What have probably been the two biggest transitional phases in Kenosha’s history have also been watershed moments in shaping the life of John Collins.
The first, when he was a young child, brought Collins to Kenosha in the first place. The second, when he was in the top government position in Kenosha County, forced Collins to take a leading role in making major decisions that shaped the lives of thousands of Kenoshans for generations, leading up to today.
For certain, there aren’t many people around the city whose lives have been so inextricably linked with the modern history of Kenosha and who have lived the complete transformation of the city over the last 70 years or so like Collins has.
And though he’s technically retired and is 77 years old, Collins isn’t done helping to shape Kenosha just yet.
Collins began his working career in Kenosha as a fifth- and sixth-grade teacher at Wilson Elementary School from 1968-78. Interested and active in politics from a young age, Collins transitioned into that world full-time from teaching.

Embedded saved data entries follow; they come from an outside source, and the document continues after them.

(* ===== verification/Ec2Schema.v ===== *)
(** * The schema of the OpenshiftEC2NodeClass

    What an API server admits as the spec of an OpenshiftEC2NodeClass: the
    validation markers of api/karpenter/v1/karpenter_types.go and
    kubelet_config.go, from which the CRD in pkg/assets/hypershift is generated, on
    the Go value the document is read as: a list or map that is there, even empty,
    is not nil.  [double] is CEL's conversion of a text
    to a number, for the comparison of percentages: [None] when it fails, else the
    place of the number in an order. *)

From S2P Require Import Prelude DeepEqual MetaV1 Quantity Regexp CrdSchema KarpenterV1.

Module osv1crd.

(** ** karpenter_types.go *)

Definition IPAddressAssociation : string -> bool := enum ["Public"; "SubnetDefault"].
Definition MonitoringState : string -> bool := enum ["Detailed"; "Basic"].
Definition RootVolumeDesignation : string -> bool := enum ["RootVolume"; "NotRootVolume"].
Definition DeleteOnTerminationPolicy : string -> bool := enum ["Delete"; "Retain"].
Definition EncryptionState : string -> bool := enum ["Encrypted"; "Unencrypted"].
Definition VolumeType : string -> bool := enum ["Standard"; "IO1"; "IO2"; "GP2"; "SC1"; "ST1"; "GP3"].
Definition InstanceStorePolicy : string -> bool := enum ["RAID0"].
Definition InstanceMatchCriteria : string -> bool := enum ["Open"; "Targeted"].
Definition MetadataAccess : string -> bool := enum ["HTTPEndpoint"; "None"].
Definition MetadataHTTPProtocol : string -> bool := enum ["IPv4"; "IPv6"].
Definition MetadataHTTPTokensState : string -> bool := enum ["Required"; "Optional"].

Definition length1 (max : Z) (s : string) : bool := minLength 1 s && maxLength max s.

Definition selectorTags (tags : gomap string) : bool :=
  propertyPtr tags (fun tags => allEntries (fun k v => has k && has v) tags && minProperties 1 tags && maxProperties 20 tags).

Definition SubnetSelectorTerm (x : osv1.SubnetSelectorTerm) : bool :=
  (hasPtr (osv1.sst_Tags x) || has (osv1.sst_ID x))
  && selectorTags (osv1.sst_Tags x)
  && property (osv1.sst_ID x) (fun s => matches (resourceID "subnet-") s && length1 256 s).

Definition SecurityGroupSelectorTerm (x : osv1.SecurityGroupSelectorTerm) : bool :=
  (hasPtr (osv1.sgst_Tags x) || has (osv1.sgst_ID x) || has (osv1.sgst_Name x))
  && selectorTags (osv1.sgst_Tags x)
  && property (osv1.sgst_ID x) (fun s => matches (resourceID "sg-") s && length1 256 s)
  && property (osv1.sgst_Name x) (length1 256).

Definition CapacityReservationSelectorTerm (x : osv1.CapacityReservationSelectorTerm) : bool :=
  (hasPtr (osv1.crst_Tags x) || has (osv1.crst_ID x) || has (osv1.crst_OwnerID x)
   || has (osv1.crst_InstanceMatchCriteria x))
  && selectorTags (osv1.crst_Tags x)
  && property (osv1.crst_ID x) (fun s => matches (resourceID "cr-") s && length1 256 s)
  && property (osv1.crst_OwnerID x) (fun s => matches accountID s && length1 12 s)
  && property (osv1.crst_InstanceMatchCriteria x) InstanceMatchCriteria.

(** The fields of the spec. *)

Definition SubnetSelectorTerms (l : list osv1.SubnetSelectorTerm) : bool :=
  let tags x := hasPtr (osv1.sst_Tags x) in let id x := has (osv1.sst_ID x) in
  forallb SubnetSelectorTerm l
  && negb (length l =? 0)
  && forallb (fun x => tags x || id x) l
  && negb (forallb (fun x => id x && tags x) l)
  && minItems 1 l && maxItems 30 l.

Definition SecurityGroupSelectorTerms (l : list osv1.SecurityGroupSelectorTerm) : bool :=
  let tags x := hasPtr (osv1.sgst_Tags x) in let id x := has (osv1.sgst_ID x) in
  let name x := has (osv1.sgst_Name x) in
  forallb SecurityGroupSelectorTerm l
  && negb (length l =? 0)
  && forallb (fun x => tags x || id x || name x) l
  && negb (forallb (fun x => id x && (tags x || name x)) l)
  && negb (forallb (fun x => name x && (tags x || id x)) l)
  && minItems 1 l && maxItems 30 l.

Definition CapacityReservationSelectorTerms (l : list osv1.CapacityReservationSelectorTerm) : bool :=
  let tags x := hasPtr (osv1.crst_Tags x) in let id x := has (osv1.crst_ID x) in
  let ownerID x := has (osv1.crst_OwnerID x) in let criteria x := has (osv1.crst_InstanceMatchCriteria x) in
  forallb CapacityReservationSelectorTerm l
  && forallb (fun x => tags x || id x || ownerID x || criteria x) l
  && negb (forallb (fun x => id x && (tags x || ownerID x || criteria x)) l)
  && minItems 1 l && maxItems 30 l.

Definition Tags (m : gmap string string) : bool :=
  minProperties 1 m && allKeys has m
  && allKeys (fun k => negb (bool_decide (k = "eks:eks-cluster-name"))) m
  && allKeys (fun k => negb (HasPrefix k "kubernetes.io/cluster")) m
  && allKeys (fun k => negb (bool_decide (k = "karpenter.sh/nodepool"))) m
  && allKeys (fun k => negb (bool_decide (k = "karpenter.sh/nodeclaim"))) m
  && allKeys (fun k => negb (bool_decide (k = "karpenter.k8s.aws/ec2nodeclass"))) m.

Definition BlockDevice (x : osv1.BlockDevice) : bool :=
  (has (osv1.bd_SnapshotID x) || hasInt (osv1.bd_VolumeSizeGiB x))
  && property (osv1.bd_DeleteOnTermination x) DeleteOnTerminationPolicy
  && property (osv1.bd_Encrypted x) EncryptionState
  && property (osv1.bd_KMSKeyID x) (length1 2048)
  && property (osv1.bd_SnapshotID x) (length1 256)
  && propertyInt (osv1.bd_VolumeSizeGiB x) (fun n => minimum 1 n && maximum 65536 n)
  && property (osv1.bd_VolumeType x) VolumeType.

Definition BlockDeviceMapping (x : osv1.BlockDeviceMapping) : bool :=
  property (osv1.bdm_DeviceName x) (length1 256)
  && BlockDevice (osv1.bdm_EBS x)
  && property (osv1.bdm_RootVolume x) RootVolumeDesignation.

Definition BlockDeviceMappings (l : list osv1.BlockDeviceMapping) : bool :=
  forallb BlockDeviceMapping l
  && (length (List.filter (fun x => if has (osv1.bdm_RootVolume x)
                                    then bool_decide (osv1.bdm_RootVolume x = "RootVolume") else false) l) <=? 1)
  && minItems 1 l && maxItems 50 l.

Definition MetadataOptions (o : osv1.MetadataOptions) : bool :=
  property (osv1.mo_Access o) MetadataAccess
  && property (osv1.mo_HTTPIPProtocol o) MetadataHTTPProtocol
  && propertyInt (osv1.mo_HTTPPutResponseHopLimit o) (fun n => minimum 1 n && maximum 64 n)
  && property (osv1.mo_HTTPTokens o) MetadataHTTPTokensState.

(** [\d*] is [Star digit]. *)
Definition numericID : regexp := Alt (char "0"%char) (Cat (Class (range "1"%char "9"%char)) (Star digit)).
Definition letterOrDash : regexp :=
  Class (fun c => range "a"%char "z"%char c || range "A"%char "Z"%char c || bool_decide (c = "-"%char)).
Definition idChar : regexp :=
  Class (fun c => range "0"%char "9"%char c || range "a"%char "z"%char c || range "A"%char "Z"%char c
                  || bool_decide (c = "-"%char)).
Definition preReleaseID : regexp := Alt numericID (Cat (Star digit) (Cat letterOrDash (Star idChar))).
Definition dotted (r : regexp) : regexp := Cat r (Star (Cat (char "."%char) r)).
Definition semver : regexp :=
  Cat numericID (Cat (char "."%char) (Cat numericID (Cat (char "."%char) (Cat numericID
    (Cat (opt (Cat (char "-"%char) (dotted preReleaseID)))
         (opt (Cat (char "+"%char) (dotted (plus idChar)))))))))
.
Definition Version (s : string) : bool := matches semver s && minLength 5 s && maxLength 64 s.

(** ** The status *)

Definition CapacityReservationType : string -> bool := enum ["Default"; "CapacityBlock"].
Definition CapacityReservationState : string -> bool := enum ["Active"; "Expiring"].

(** A property that is required: an empty string is omitted. *)
Definition required (s : string) (schema : string -> bool) : bool := has s && schema s.

Definition Subnet (x : osv1.Subnet) : bool :=
  required (osv1.sn_ID x) (length1 256) && required (osv1.sn_Zone x) (length1 256)
  && property (osv1.sn_ZoneID x) (length1 256).

Definition SecurityGroup (x : osv1.SecurityGroup) : bool :=
  required (osv1.sg_ID x) (length1 256) && property (osv1.sg_Name x) (length1 256).

Definition CapacityReservation (x : osv1.CapacityReservation) : bool :=
  required (osv1.cr_AvailabilityZone x) (length1 64)
  && required (osv1.cr_ID x) (length1 256)
  && required (osv1.cr_InstanceMatchCriteria x) InstanceMatchCriteria
  && required (osv1.cr_InstanceType x) (length1 256)
  && required (osv1.cr_OwnerID x) (length1 12)
  && property (osv1.cr_ReservationType x) CapacityReservationType
  && property (osv1.cr_State x) CapacityReservationState.

(** Empty lists are omitted; a status that is zero is omitted too, and one that is
    not has a property. *)
Definition hasProperty (s : osv1.OpenshiftEC2NodeClassStatus) : bool :=
  hasList (osv1.Conditions s) || hasList (osv1.Subnets s) || hasList (osv1.SecurityGroups s)
  || has (osv1.ReleaseImage s) || has (osv1.StatusVersion s) || hasList (osv1.CapacityReservations s).

Definition Status (s : osv1.OpenshiftEC2NodeClassStatus) : bool :=
  (bool_decide (s = osv1.zeroStatus) || hasProperty s)
  && propertyList (osv1.Conditions s) (fun l =>
    forallb condition l && bool_decide (NoDup (c_Type <$> l)) && minItems 1 l && maxItems 100 l)
  && propertyList (osv1.Subnets s) (fun l => forallb Subnet l && minItems 1 l && maxItems 100 l)
  && propertyList (osv1.SecurityGroups s) (fun l => forallb SecurityGroup l && minItems 1 l && maxItems 100 l)
  && property (osv1.ReleaseImage s) (length1 512)
  && property (osv1.StatusVersion s) (length1 64)
  && propertyList (osv1.CapacityReservations s) (fun l =>
       forallb CapacityReservation l && minItems 1 l && maxItems 100 l).

(** ** kubelet_config.go *)

Section kubelet.
Context (double : string -> option Z).

Definition reserved (m : gomap string) : bool :=
  propertyPtr m (fun m =>
    allKeys (enum resourceNames) m
    && allEntries (fun _ v => negb (HasPrefix v "-")) m
    && allEntries (fun _ v => 0 <? runeCount v) m
    && minProperties 1 m && maxProperties 20 m).

Definition thresholds (m : gomap string) : bool :=
  propertyPtr m (fun m =>
    allEntries (fun _ v => maxLength 64 v) m
    && allKeys (enum signals) m
    && allEntries (fun _ v => 0 <? runeCount v) m
    && minProperties 1 m && maxProperties 20 m).

Definition gracePeriods (m : gomap string) : bool :=
  propertyPtr m (fun m => allKeys (enum signals) m && minProperties 1 m && maxProperties 20 m).

(** All but the last byte, of a text that ends in a percent sign. *)
Definition percentage (s : string) : option Z := double (String.substring 0 (String.length s - 1) s).

(** [soft >= hard] for one signal. *)
Definition softAtLeastHard (soft hard : string) : bool :=
  if HasSuffix soft "%" && HasSuffix hard "%" then
    (runeCount soft <=? 1) || (runeCount hard <=? 1)
    || match percentage soft, percentage hard with
       | Some a, Some b => (b <=? a)%Z
       | _, _ => false
       end
  else negb (isQuantity soft && isQuantity hard) || quantityGe soft hard.

Definition KubeletConfiguration (k : osv1.KubeletConfiguration) : bool :=
  propertyInt (osv1.kc_MaxPods k) (fun n => minimum 1 n && maximum 2500 n)
  && propertyInt (osv1.kc_PodsPerCore k) (fun n => minimum 1 n && maximum 2500 n)
  && reserved (osv1.kc_SystemReserved k) && reserved (osv1.kc_KubeReserved k)
  && thresholds (osv1.kc_EvictionHard k) && thresholds (osv1.kc_EvictionSoft k)
  && gracePeriods (osv1.kc_EvictionSoftGracePeriod k)
  && propertyPtr (osv1.kc_ImageGCHighThresholdPercent k) (fun n => minimum 0 n && maximum 100 n)
  && propertyPtr (osv1.kc_ImageGCLowThresholdPercent k) (fun n => minimum 0 n && maximum 100 n)
  && match osv1.kc_ImageGCHighThresholdPercent k, osv1.kc_ImageGCLowThresholdPercent k with
     | Some high, Some low => (low <? high)%Z
     | _, _ => true
     end
  && (negb (hasInt (osv1.kc_PodsPerCore k)) || negb (hasInt (osv1.kc_MaxPods k))
      || (osv1.kc_PodsPerCore k <=? osv1.kc_MaxPods k)%Z)
  && (negb (hasPtr (osv1.kc_EvictionSoft k))
      || (hasPtr (osv1.kc_EvictionSoftGracePeriod k)
          && allKeys (fun e => inMap e (osv1.kc_EvictionSoftGracePeriod k)) (entries (osv1.kc_EvictionSoft k))))
  && (negb (hasPtr (osv1.kc_EvictionSoftGracePeriod k))
      || (hasPtr (osv1.kc_EvictionSoft k)
          && allKeys (fun e => inMap e (osv1.kc_EvictionSoft k)) (entries (osv1.kc_EvictionSoftGracePeriod k))))
  && (negb (hasPtr (osv1.kc_EvictionHard k)) || negb (hasPtr (osv1.kc_EvictionSoft k))
      || allEntries (fun key hard =>
           match entries (osv1.kc_EvictionSoft k) !! key with
           | Some soft => softAtLeastHard soft hard
           | None => true
           end) (entries (osv1.kc_EvictionHard k))).

(** ** The spec *)

(** That the spec has a property cannot be told from the value, as an empty [kubelet]
    is one. *)
Definition Spec (s : osv1.OpenshiftEC2NodeClassSpec) : bool :=
  propertyPtr (osv1.SubnetSelectorTerms s) SubnetSelectorTerms
  && propertyPtr (osv1.SecurityGroupSelectorTerms s) SecurityGroupSelectorTerms
  && propertyPtr (osv1.CapacityReservationSelectorTerms s) CapacityReservationSelectorTerms
  && property (osv1.IPAddressAssociation s) IPAddressAssociation
  && propertyPtr (osv1.Tags s) Tags
  && propertyPtr (osv1.BlockDeviceMappings s) BlockDeviceMappings
  && property (osv1.InstanceStorePolicy s) InstanceStorePolicy
  && property (osv1.Monitoring s) MonitoringState
  && MetadataOptions (osv1.MetadataOptionsField s)
  && property (osv1.Version s) Version
  && KubeletConfiguration (osv1.Kubelet s).
End kubelet.

End osv1crd.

He first ran for Kenosha County Clerk and served in that role for eight years after being elected, then Collins led the county as County Executive for 12 years, from 1986-98.
That period included one of the most tumultuous times in Kenosha history, when the former American Motors car manufacturing plant, which had been taken over by Chrysler, was closed, placing thousands of well-paying jobs – and, in a sense, Kenosha’s entire identity at the time – on the chopping block.
“Right during the big Chrysler transition,” Collins says of his time as County Executive. “That was my baby. That was my project, and it worked.”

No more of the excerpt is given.